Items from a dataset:

########

(** C24: [SocketWrapper::send]: a request below 2 GiB is either sent entirely
    and in order, the return value being its length, or fails with an
    exception after a proper prefix of it was sent; the loop always ends
    (one iteration more than the request has bytes is enough). *)
Theorem tcp_send_complete `{!SendLaws W} (fuel : nat) (req : list Z)
    (s : SocketWrapper.t) (y : Sys W) :
  (Z.of_nat (length req) < 2 ^ 31)%Z → length req < fuel →
  match SocketWrapper.send fuel req (s, y) with
  | (Ok n, (s', y')) => n = Z.of_nat (length req) ∧
      accepted (SocketWrapper.m_sockfd s') (env y')
      = accepted (SocketWrapper.m_sockfd s) (env y) ++ req
  | (Throw _, (s', y')) => ∃ k, k < length req ∧
      accepted (SocketWrapper.m_sockfd s') (env y')
      = accepted (SocketWrapper.m_sockfd s) (env y) ++ take k req
  | _ => False
  end.
Proof.
  intros Hl Hf. pose proof (tcp_send_sends fuel req s y Hl Hf) as Hs.
  unfold sent_from in Hs. rewrite drop_0 in Hs. cbn [fst snd] in Hs.
  by destruct (SocketWrapper.send _ _ _) as [[n|e|u|] [s' y']].
Qed.

(** A request of 2 to 4 GiB is dropped: its length is negative as an
    [int], so nothing is handed to the system and 0 is returned without any
    error. *)
Theorem tcp_send_drops_large (fuel : nat) (req : list Z)
    (s : SocketWrapper.t) (y : Sys W) :
  (2 ^ 31 ≤ Z.of_nat (length req) < 2 ^ 32)%Z → 0 < fuel →
  SocketWrapper.send fuel req (s, y) = (Ok 0%Z, (s, y)).
Proof.
  intros Hl Hf. destruct fuel as [|n]; [lia|]. unfold SocketWrapper.send.
  apply (loop_negative req tcp_write tcp_fail
    (λ n a b x, SocketWrapper.send_loop n req a b x) (tcp_loop_S req)).
  rewrite i32_2_to_4_gib by done. lia.
Qed.
End TCP.

Section SSL.
Context {W : Type} `{OS W, OpenSSL W}.

Definition tls_write (bs : list Z) (x : SSLSocketWrapper.t * Sys W) :
    Z * Z * (SSLSocketWrapper.t * Sys W) :=
  let '(len, w) := ssl_write (SSLSocketWrapper.m_ssl (fst x)) bs (env (snd x)) in
  (len, len, (fst x, mkSys w (held (snd x)))).

Definition tls_fail (len : Z) (x : SSLSocketWrapper.t * Sys W) :
    outcome Z * (SSLSocketWrapper.t * Sys W) :=
  let '(err, w) := ssl_get_error (SSLSocketWrapper.m_ssl (fst x)) len (env (snd x)) in
  (Throw (SSLSocketWrapperException (SSLSocketWrapper.ssl_error_message err)),
   (fst x, mkSys w (held (snd x)))).

Lemma tls_loop_S buf n a b x :
  SSLSocketWrapper.send_loop (S n) buf a b x =
  if (a >? 0)%Z then
    let '(len, e, x') := tls_write (take (Z.to_nat a) (drop (Z.to_nat b) buf)) x in
    if (len <? 0)%Z then tls_fail e x'
    else SSLSocketWrapper.send_loop n buf (i32 (a - len)) (i32 (b + len)) x'
  else (Ok b, x).
Proof.
  destruct x as [s y]. rewrite ssl_send_step. unfold tls_write, tls_fail. cbn [fst snd].
  by destruct (ssl_write _ _ _) as [len w].
Qed.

########

**Task details**
In the data above, how many lines carry the string "Throw"? Only the number should be given.

**Expected output**
2